Final survival results of a multicenter phase I/II study of TAS-102 with bevacizumab for mCRC (C-TASK FORCE)

Abstract

Background: The concentration of phosphorylated trifluridine (FTD) in tumors was higher in TAS‐102 with bevacizumab than in TAS102 monotherapy in preclinical model, resulting in enhanced activity of the combination against colorectal cancer cells compared with either drug alone. Clinical efficacy was demonstrated by the phase I/II study which showed centrally‐assessed progressionfree survival (PFS) rate at 16 weeks as was 42.9%, and median PFS by investigator assessment was 5.6 months in patients (pts) with mCRC. Methods: Eligibility criteria were mCRC pts who were refractory or intolerant to all standard therapies without regorafenib.
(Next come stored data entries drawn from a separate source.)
Lemma emitted_from (now : string) (df : list DisplayRow) (s : Signal) :
  In s (emitted format_number now df) ->
  exists r,
    In r df
    /\ sig_Timestamp s = now
    /\ sig_Strike s = Strike r + 200
    /\ ((breaches (CE_dOI r)
         /\ sig_Signal s = String.append "BUY CE " (format_number (Strike r + 200)))
        \/ (breaches (PE_dOI r)
            /\ sig_Signal s = String.append "BUY PE " (format_number (Strike r + 200)))).
Proof.
  unfold emitted. intros H. apply in_app_or in H. destruct H as [H|H].
  - destruct (call_drop df) as [|r rest] eqn:E; [contradiction|].
    destruct H as [<-|[]].
    assert (Hr : In r (call_drop df)) by (rewrite E; now left).
    apply filter_In in Hr. destruct Hr as [Hin Hb]. apply breach_test in Hb.
    exists r. repeat split; auto.
  - destruct (put_drop df) as [|r rest] eqn:E; [contradiction|].
    destruct H as [<-|[]].
    assert (Hr : In r (put_drop df)) by (rewrite E; now left).
    apply filter_In in Hr. destruct Hr as [Hin Hb]. apply breach_test in Hb.
    exists r. repeat split; auto.
Qed.

(** X19. Every signal a pass appends comes from a row of the snapshot the
    pass leaves in memory: it carries the time read in the pass, its
    strike is that row's strike plus 200, and the row breaches the
    threshold on the side the label names. Rows outside the window or of an
    unselected expiry give no signal. *)
Theorem poll_once_signals_from_snapshot (env : Env) (w : World) :
  let w' := fst (poll_once to_numeric to_datetime format_number env w) in
  exists new,
    signals_df w' = signals_df w ++ new
    /\ forall s, In s new ->
         exists r,
           In r (latest_snapshot w')
           /\ sig_Timestamp s = now_signals env
           /\ sig_Strike s = Strike r + 200
           /\ ((breaches (CE_dOI r)
                /\ sig_Signal s
                   = String.append "BUY CE " (format_number (Strike r + 200)))
               \/ (breaches (PE_dOI r)
                   /\ sig_Signal s
                      = String.append "BUY PE " (format_number (Strike r + 200)))).
Proof.
  cbv zeta.
  destruct (poll_once_cases to_numeric to_datetime format_number env w)
    as [[e [_ E]]|[raw [l [_ [_ [_ E]]]]]]; rewrite E.
  - exists []. simpl. rewrite app_nil_r. split; [reflexivity | intros s []].
  - match goal with
    | |- context [pass_outcome _ _ _ _ ?d] => set (df := d)
    end.
    destruct (pass_outcome_memory format_number env w l df) as [Hsnap [_ [_ Hlog]]].
    exists (emitted format_number (now_signals env) df).
    split; [exact Hlog|]. rewrite Hsnap. apply emitted_from.
Qed.


End LogFacts.

(** A log write cut short takes rows out of the file: after a turn that
    saved a signal, a turn whose log write raises before any row reached
    the file leaves the file empty, with both signals in memory. *)
Example torn_log_write_empties_file :
  let w1 := worker_background example_to_numeric example_to_datetime
              example_format [saved_breach_env] later_world in
  let w2 := worker_background example_to_numeric example_to_datetime
              example_format [saved_breach_env; torn_log_env] later_world in
  List.length (file_rows (SIGNALS_CSV w1)) = 1%nat
  /\ SIGNALS_CSV w2 = Some []
  /\ List.length (signals_df w2) = 2%nat.
Proof. vm_compute. repeat split. Qed.

Lemma poll_once_repeats_signals_witness :
  exists new1 new2,
    signals_df
      (fst (poll_once example_to_numeric example_to_datetime example_format
              saved_breach_env
              (fst (poll_once example_to_numeric example_to_datetime example_format
                      saved_breach_env later_world))))
    = signals_df later_world ++ new1 ++ new2
    /\ map sig_Signal new2 = map sig_Signal new1.
Proof.
  destruct (poll_once_repeats_signals example_to_numeric example_to_datetime
              example_format saved_breach_env saved_breach_env later_world
              eq_refl eq_refl)
    as [new1 [new2 [_ [H2 [H3 _]]]]].
  exists new1, new2. split; [exact H2 | exact H3].
Defined.

Lemma unsaved_signals_reach_file_witness :
  (SIGNALS_CSV after_torn_log = Some []
   /\ List.length (signals_df after_torn_log) = 1%nat)
  /\ SIGNALS_CSV after_recovery
     = Some (signals_df after_torn_log
             ++ emitted example_format (now_signals saved_breach_env)
                  (latest_snapshot after_recovery))
  /\ List.length (file_rows (SIGNALS_CSV after_recovery)) = 2%nat.
Proof.
  split; [split; vm_compute; reflexivity|]. split.
  - apply (unsaved_signals_reach_file example_to_numeric example_to_datetime
             example_format torn_log_env saved_breach_env later_world
             after_torn_log after_recovery OSError
             (latest_snapshot after_recovery)).
    + vm_compute. reflexivity.
    + vm_compute. reflexivity.
  - vm_compute. reflexivity.
Defined.

Lemma worker_background_skips_witness :
  worker_background example_to_numeric example_to_datetime example_format
    ([saved_breach_env] ++ no_table_env :: [far_month_env]) later_world
  = worker_background example_to_numeric example_to_datetime example_format
      ([saved_breach_env] ++ [far_month_env]) later_world.
Proof.
  apply worker_background_skips. left. reflexivity.
Defined.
Data cutoff was 29 Jan 2016. Here, we report the final results of a prespecified analysis of survival outcomes by RAS status, 26 cancerrelated actionable gene mutations using Next Generation Sequencing (NGS) and thymidine kinase 1 (TK1) immunohistochemical expression and a post hoc analysis of survival outcomes by chemotherapy‐induced neutropenia (CIN) in the first cycle. Results: From February to July 2014, 25 pts were enrolled and received TAS‐102 (35 mg/m2 BID on day 1‐5 and 8‐12 q4w) with bevacizumab (5 mg/kg q2w). Median overall survival (OS) was 11.4 months. There was no statistically significant difference in PFS and OS between pts with wild‐type RAS and mutant. Any mutation identified by NGS as well as TK‐1 expression level was not associated with survival outcomes. Pts who developed grade 2 CIN in the first cycle had a longer PFS compared to pts who did not (median, 5.8 months versus 1.9 months;Log‐rank P‐value = 0.0006), as well as OS (median, 12.7 versus 5.2 months; Log‐rank P‐value<0.0001). Conclusions: TAS‐102 with bevacizumab showed a promising antitumor activity and seemed more effective than TAS‐102 monotherapy irrespective of RAS status, known actionable mutations and TK‐1 expression. The CIN in the first cycle was statistically significantly associated with survival outcomes.